Problem to work on =>
When you reach the line with "From S2P Require Import Prelude" in the listing below, transcribe it and each line after it up to and including the line with "(hex : list", exactly and with nothing else.

>>>>

(* ===== verification/OcspFreshness.v ===== *)
(** * How stale an OCSP answer can be

    Requests run concurrently with revocations: a request reads the
    certificates table, and its response is signed, cached and sent some time
    later.  The step relation below interleaves the two phases of
    OcspResponder.v with the other operations on the table and the cache. *)
From stdpp Require Import base gmap strings list pretty.
From S2P Require Import Prelude Gf256 Algorithm Der OcspRequest Signing OcspResponse OcspCache.
From S2P Require Import OcspResponder.
#[local] Open Scope Z_scope.

(** A request whose row has been read and whose response has not been made. *)
Record Pending := { p_request : OcspRequest; p_row : option Certificate; p_read : DateTime }.
Record Sys := { now : DateTime; world : St; pending : list Pending }.

Section freshness.
Context `{!OidLib, !OldestKey} (civil : DateTime → Civil) (oid_error : string → string)
  (hex : list u8 → string) (debug_key : KeyType → string)
  (debug_algorithm : Algorithm → string) (debug_length : nat → string)
  (crypto_text : CryptoErr → string) (cfg : OcspConfig).
(** The hex text determines the bytes. *)
Context (hex_inj : Inj (=) (=) hex).
(** The time between reading the table and having sent the response. *)
Context (delay : Z).

Notation lookup := (lookup_phase hex cfg).
Notation respond := (respond_phase civil oid_error hex debug_key debug_algorithm debug_length
  crypto_text cfg).

Definition with_certs (f : list Certificate → list Certificate) (w : St) : St :=
  {| certs := f (certs w); cache := cache w; audit := audit w |}.

Inductive step : Sys → Sys → Prop :=
| step_tick s t :
    now s ≤ t → Forall (λ p, t ≤ p_read p + delay) (pending s) →
    step s {| now := t; world := world s; pending := pending s |}
| step_issue s c :
    c_revoked c = false →
    step s {| now := now s; world := with_certs (λ cs, cs ++ [c]) (world s); pending := pending s |}
| step_revoke s i reason :
    step s {| now := now s; world := with_certs (λ cs, (revoke (now s) i reason cs).2) (world s);
              pending := pending s |}
| step_lookup s env req o w :
    t_get env = now s → lookup env req (world s) = (o, w) →
    step s {| now := now s; world := w;
              pending := match o with
                         | Ret (inr row) => {| p_request := req; p_row := row; p_read := now s |}
                                              :: pending s
                         | _ => pending s
                         end |}
| step_respond s env p ps o w :
    pending s ≡ₚ p :: ps → p_read p ≤ t_next env ≤ now s →
    respond env (p_request p) (p_row p) (world s) = (o, w) →
    step s {| now := now s; world := w; pending := ps |}
| step_invalidate s serial o w :
    invalidate_cache hex serial (world s) = (o, w) →
    step s {| now := now s; world := w; pending := pending s |}.

(** A responder that has just started: nothing cached, nobody waiting. *)
Definition starting (s : Sys) : Prop := cache (world s) = ∅ ∧ pending s = [].

Definition says_good (r : OcspResponse) : Prop :=
  match responses r with x :: _ => cert_status x = Good | [] => False end.
(** Whatever row of [serial] the server returns, there being one, it was
    revoked at [tr] or before. *)
Definition revoked_by (tr : DateTime) (c : Certificate) : Prop :=
  c_revoked c = true ∧ ∃ t, c_revocation_time c = Some t ∧ t ≤ tr.
Definition revoked_since (serial : list u8) (tr : DateTime) (cs : list Certificate) : Prop :=
  (∃ c, c ∈ cs ∧ c_serial_number c = serial) ∧
  ∀ c, c ∈ cs → c_serial_number c = serial → revoked_by tr c.
Definition not_before (serial : list u8) (t0 : DateTime) (cs : list Certificate) : Prop :=
  ∀ tr, revoked_since serial tr cs → t0 ≤ tr.

(** What good answers, made or to be made, rely on. *)
Definition inv (s : Sys) : Prop :=
  (∀ p, p ∈ pending s → p_read p ≤ now s ≤ p_read p + delay ∧
     ∀ c, p_row p = Some c → c_revoked c = false →
       not_before (serial_number (p_request p)) (p_read p) (certs (world s))) ∧
  (∀ k e serial, cache (world s) !! k = Some e → key_serial k = hex serial →
     says_good (ce_response e) →
     ∃ t0, not_before serial t0 (certs (world s)) ∧ t0 ≤ now s ∧
       expires_at e ≤ t0 + delay + seconds (response_validity cfg)).

(** ** Lemmas *)

Lemma find_by_serial_elem pick cs serial c :
  find_by_serial pick cs serial = Some c → c ∈ cs ∧ c_serial_number c = serial.
Proof.
  intros Hc%list_elem_of_lookup_2. by apply list_elem_of_filter in Hc as [? ?].
Qed.

Lemma not_before_revoke t t0 i reason cs serial :
  t0 ≤ t → not_before serial t0 cs → not_before serial t0 (revoke t i reason cs).2.
Proof.
  intros Ht Hn tr [(c' & Hc' & Hser) Hall]. simpl in Hc', Hall.
  assert (∀ c, c_serial_number (revoke_cert t i reason c) = c_serial_number c) as Hs.
  { intros c. unfold revoke_cert. destruct (decide _); [|done]. by destruct (c_revoked c). }
  apply list_elem_of_fmap in Hc' as (c0 & -> & Hc0). rewrite Hs in Hser.
  destruct (decide (Exists (λ c, c_serial_number c = serial ∧ c_id c = i ∧ c_revoked c = false) cs))
    as [(c & Hc & Hcs & Hi & Hr)%Exists_exists|Hno].
  - destruct (Hall (revoke_cert t i reason c)) as (_ & t' & Ht' & Hle);
      [by apply list_elem_of_fmap_2|by rewrite Hs|].
    unfold revoke_cert in Ht'. rewrite decide_True, Hr in Ht' by done. simplify_eq/=. lia.
  - apply Hn. split; [by exists c0|]. intros c Hc Hcs.
    specialize (Hall (revoke_cert t i reason c)).
    rewrite Hs in Hall. specialize (Hall (list_elem_of_fmap_2 _ _ _ Hc) Hcs).
    unfold revoke_cert in Hall. destruct (decide (c_id c = i)); [|done].
    destruct (c_revoked c) eqn:Hr; [done|]. destruct Hno. apply Exists_exists. by exists c.
Qed.

Lemma not_before_issue c t0 cs serial :
  c_revoked c = false → not_before serial t0 cs → not_before serial t0 (cs ++ [c]).
Proof.
  intros Hf Hn tr [(c' & Hc' & Hser) Hall].
  destruct (decide (c_serial_number c = serial)) as [Hcs|Hcs].
  - destruct (Hall c) as [Hr _]; [set_solver|done|congruence].
  - apply Hn. split.
    + exists c'. apply elem_of_app in Hc' as [?| ->%list_elem_of_singleton]; [done|congruence].
    + intros x Hx. apply Hall. set_solver.
Qed.

(** A change of the table that keeps every bound up to the present keeps
    the invariant. *)
Lemma inv_table s f :
  (∀ serial t0, t0 ≤ now s → not_before serial t0 (certs (world s)) →
     not_before serial t0 (f (certs (world s)))) →
  inv s → inv {| now := now s; world := with_certs f (world s); pending := pending s |}.
Proof.
  intros Hf [Hp Hc]. split.
  - intros p Hin. destruct (Hp p Hin) as [Ht Hn]. split; [exact Ht|]. intros c Hc' Hr.
    apply Hf; [lia|]. by eapply Hn.
  - intros k e serial He Hk Hg. destruct (Hc k e serial He Hk Hg) as (t0 & Hn & Ht & Hx).
    exists t0. split; [by apply Hf|done].
Qed.

Lemma inv_lookup s env req o w :
  lookup env req (world s) = (o, w) → inv s → 0 ≤ delay →
  inv {| now := now s; world := w;
         pending := match o with
                    | Ret (inr row) => {| p_request := req; p_row := row; p_read := now s |}
                                         :: pending s
                    | _ => pending s
                    end |}.
Proof.
  rewrite lookup_phase_spec. intros Hl [Hp Hc] Hd.
  destruct (hit hex cfg env req (cache (world s))) as [r|]; simplify_eq/=; [done|].
  destruct (db_error env); simplify_eq/=; [done|]. split; [|done]. cbn [pending now world certs].
  intros p [->|Hin]%elem_of_cons; [|by apply Hp]. cbn [p_read p_row p_request]. split; [lia|].
  intros c Hrow Hr tr [_ Hall]. destruct (find_by_serial_elem _ _ _ _ Hrow) as [Hin Hs].
  destruct (Hall c Hin Hs). congruence.
Qed.

Lemma inv_respond s env p ps o w :
  pending s ≡ₚ p :: ps → p_read p ≤ t_next env ≤ now s →
  respond env (p_request p) (p_row p) (world s) = (o, w) → inv s →
  inv {| now := now s; world := w; pending := ps |}.
Proof.
  intros Hps Ht Hr [Hp Hc].
  pose proof (respond_phase_state civil oid_error hex debug_key debug_algorithm debug_length
    crypto_text cfg env (p_request p) (p_row p) (world s)) as Hst. rewrite Hr in Hst.
  destruct Hst as (Hcs & _ & Hf & _ & Hpan).
  assert (∀ q, q ∈ p :: ps → q ∈ pending s) as Hsub by (intros q; by rewrite Hps).
  split; cbn [pending now world]; rewrite Hcs.
  { intros q Hq. apply Hp, Hsub. by apply list_elem_of_further. }
  destruct o as [r|e|]; [|by rewrite (Hf e eq_refl)|by rewrite Hpan].
  apply respond_phase_Ret in Hr as ((? & ? & ? & ? & _ & _ & _ & _ & _ & _ & _ & _ & Hrs & _) &
    _ & Hm & _).
  rewrite Hm. destruct (cacheable cfg (p_request p) && _) eqn:Hca; [|done].
  apply andb_true_iff in Hca as [_ [c Hrow]%bool_decide_eq_true].
  intros k en serial [He|(-> & exp & Hx & ->)]%lookup_insert_cases Hk Hg; [by eapply Hc|].
  cbn [ce_response expires_at] in *. unfold request_key, new_key in Hk. cbn [key_serial] in Hk.
  apply (inj hex) in Hk as <-. unfold says_good, response_expiry in *. rewrite Hrs, Hrow in *.
  cbn in Hg, Hx. injection Hx as <-. unfold status_of in Hg.
  destruct (c_revoked c) eqn:Hrv; [done|].
  destruct (Hp p) as [Hd Hn]; [apply Hsub, list_elem_of_here|].
  exists (p_read p). split; [by eapply Hn|lia].
Qed.

Lemma step_inv s s' : 0 ≤ delay → step s s' → inv s → inv s'.
Proof.
  intros Hd Hs Hi. destruct Hs as [s t Ht Hdl|s c Hc|s i reason|s env req o w Ht Hl
    |s env p ps o w Hps Ht Hr|s serial o w Hv].
  - destruct Hi as [Hp Hc]. split; cbn [pending now world].
    + intros p Hin. destruct (Hp p Hin) as [Hb Hn]. rewrite Forall_forall in Hdl.
      specialize (Hdl p Hin). split; [lia|done].
    + intros k e serial He Hk Hg. destruct (Hc k e serial He Hk Hg) as (t0 & Hn & Hb & Hx).
      exists t0. split; [done|]. split; [lia|done].
  - apply inv_table; [|done]. intros. by apply not_before_issue.
  - apply inv_table; [|done]. intros. by apply not_before_revoke.
  - by apply inv_lookup with (env := env) (req := req).
  - by apply inv_respond with (env := env) (p := p) (o := o).
  - injection Hv as <- <-. destruct Hi as [Hp Hc]. split; [done|]. cbn [world cache].
    intros k e sn He. apply map_lookup_filter_Some in He as [He _]. by apply Hc.
Qed.

Lemma responder_reachable_inv s s' : 0 ≤ delay → starting s → rtc step s s' → inv s'.
Proof.
  intros Hd [Hc Hp] Hr. assert (inv s) as Hi.
  { split; [rewrite Hp; by intros p ?%elem_of_nil|]. rewrite Hc. intros k e serial He.
    by rewrite lookup_empty in He. }
  clear Hc Hp. induction Hr as [|x y z Hxy _ IH]; [done|]. apply IH. by eapply step_inv.
Qed.

(** ** Properties *)

(** C24. How long a revoked certificate can still be called good: whatever
    requests, revocations, issuances and invalidations came before, in any
    interleaving, an answer from the cache that says good for a serial number
    whose rows were all revoked by [tr] is given before [tr] plus the validity of responses
    plus the time one request takes; an answer from the table, before [tr]
    plus the time one request takes. *)
Theorem bounded_staleness s s' serial tr :
  0 ≤ delay → starting s → rtc step s s' → revoked_since serial tr (certs (world s')) →
  (∀ env req r w, t_get env = now s' → serial_number req = serial →
     lookup env req (world s') = (Ret (inl r), w) → says_good r →
     now s' < tr + delay + seconds (response_validity cfg)) ∧
  (∀ p env r w, p ∈ pending s' → serial_number (p_request p) = serial →
     respond env (p_request p) (p_row p) (world s') = (Ret r, w) → says_good r →
     now s' ≤ tr + delay).
Proof.
  intros Hd Hst Hr Hrev. destruct (responder_reachable_inv s s' Hd Hst Hr) as [Hp Hc]. split.
  - intros env req r w Ht Hser Hl Hg. rewrite lookup_phase_spec in Hl.
    destruct (hit hex cfg env req (cache (world s'))) as [r0|] eqn:Hh;
      [|by destruct (db_error env)].
    injection Hl as -> _. unfold hit in Hh. destruct (cacheable cfg req); [|done].
    apply cache_get_Some in Hh as (e & He & Hx & <-).
    destruct (Hc _ e serial He) as (t0 & Hn & _ & Hle); [cbn; by rewrite Hser|done|].
    specialize (Hn tr Hrev). lia.
  - intros p env r w Hin Hser Hl Hg. destruct (Hp p Hin) as [Hb Hn].
    apply respond_phase_Ret in Hl as ((? & ? & ? & ? & _ & _ & _ & _ & _ & _ & _ & _ & Hrs & _) & _).
    unfold says_good in Hg. rewrite Hrs in Hg. destruct (p_row p) as [c|]; [|done].
    cbn in Hg. unfold status_of in Hg. destruct (c_revoked c) eqn:Hrv; [done|].
    rewrite Hser in Hn. specialize (Hn c eq_refl Hrv tr Hrev). lia.
Qed.
End freshness.

(** ** Witness *)

#[export] Instance toy_hex_inj : Inj (=) (=) toy_hex.
Proof. intros l l' E. unfold toy_hex in E. apply (inj (@pretty N _)) in E. injection E as E. by apply (inj encode) in E. Qed.

Definition toy_step : Sys → Sys → Prop :=
  @step rfc_lib map_OldestKey toy_civil (λ _, "") toy_hex (λ _, "") (λ _, "") (λ _, "") (λ _, "")
    (toy_cfg true) 10.
Definition toy_req : OcspRequest := toy_request [9] [1; 2] None.
Definition toy_row : option Certificate := find_by_serial 0 (certs toy_state) [9].
Definition toy_looked : St := (lookup_phase toy_hex (toy_cfg true) (toy_env 0) toy_req toy_state).2.
Definition toy_answered : St :=
  (@respond_phase rfc_lib map_OldestKey toy_civil (λ _, "") toy_hex (λ _, "") (λ _, "") (λ _, "")
     (λ _, "") (toy_cfg true) (toy_env 5) toy_req toy_row toy_looked).2.
Definition toy_revoked : St := with_certs (λ cs, (revoke 20 1 4 cs).2) toy_answered.
Definition toy_start : Sys := {| now := 0; world := toy_state; pending := [] |}.
Definition toy_end : Sys := {| now := 30; world := toy_revoked; pending := [] |}.

Lemma toy_reach : rtc toy_step toy_start toy_end.
Proof.
  set (p := {| p_request := toy_req; p_row := toy_row; p_read := 0 |}).
  eapply rtc_l; [by apply (step_lookup _ _ _ _ _ _ _ _ _ toy_start (toy_env 0) toy_req (Ret (inr toy_row)) toy_looked)|].
  eapply rtc_l; [eapply step_tick with (t := 5); [done|by repeat constructor]|].
  eapply rtc_l.
  { eapply step_respond with (env := toy_env 5) (p := p) (ps := []) (w := toy_answered)
      (o := (@respond_phase rfc_lib map_OldestKey toy_civil (λ _, "") toy_hex (λ _, "") (λ _, "")
               (λ _, "") (λ _, "") (toy_cfg true) (toy_env 5) toy_req toy_row toy_looked).1).
    - done.
    - done.
    - apply surjective_pairing. }
  eapply rtc_l; [eapply step_tick with (t := 20); [done|by repeat constructor]|].
  eapply rtc_l; [eapply step_revoke with (i := 1%N) (reason := 4)|].
  eapply rtc_l; [eapply step_tick with (t := 30); [done|by repeat constructor]|].
  apply rtc_refl.
Qed.

Lemma toy_stale : ∃ r w,
  lookup_phase toy_hex (toy_cfg true) (toy_env 30) toy_req (world toy_end) = (Ret (inl r), w) ∧
  says_good r.
Proof. vm_compute. do 2 eexists. split; [reflexivity|]. reflexivity. Qed.

(** Ten nanoseconds after the revocation the answer is still good. *)
Lemma bounded_staleness_witness :
  revoked_since [9] 20 (certs (world toy_end)) ∧ now toy_end < 20 + 10 + seconds 3600.
Proof.
  assert (revoked_since [9] 20 (certs (world toy_end))) as Hrev.
  { split; [eexists; split; [apply list_elem_of_here|reflexivity]|].
    intros c ->%list_elem_of_singleton _. split; [reflexivity|]. by exists 20. }
  split; [exact Hrev|]. destruct toy_stale as (r & w & Hl & Hg).
  eapply (@bounded_staleness rfc_lib map_OldestKey toy_civil (λ _, "") toy_hex (λ _, "") (λ _, "")
    (λ _, "") (λ _, "") (toy_cfg true) toy_hex_inj 10 toy_start toy_end [9] 20).
  - lia.
  - split; reflexivity.
  - exact toy_reach.
  - exact Hrev.
  - exact (eq_refl : t_get (toy_env 30) = now toy_end).
  - exact (eq_refl : serial_number toy_req = [9]).
  - exact Hl.
  - exact Hg.
Defined.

<<<<

Solution for this task =>
From S2P Require Import Prelude Gf256 Algorithm Der OcspRequest Signing OcspResponse OcspCache.
From S2P Require Import OcspResponder.
#[local] Open Scope Z_scope.

(** A request whose row has been read and whose response has not been made. *)
Record Pending := { p_request : OcspRequest; p_row : option Certificate; p_read : DateTime }.
Record Sys := { now : DateTime; world : St; pending : list Pending }.

Section freshness.
Context `{!OidLib, !OldestKey} (civil : DateTime → Civil) (oid_error : string → string)
  (hex : list u8 → string) (debug_key : KeyType → string)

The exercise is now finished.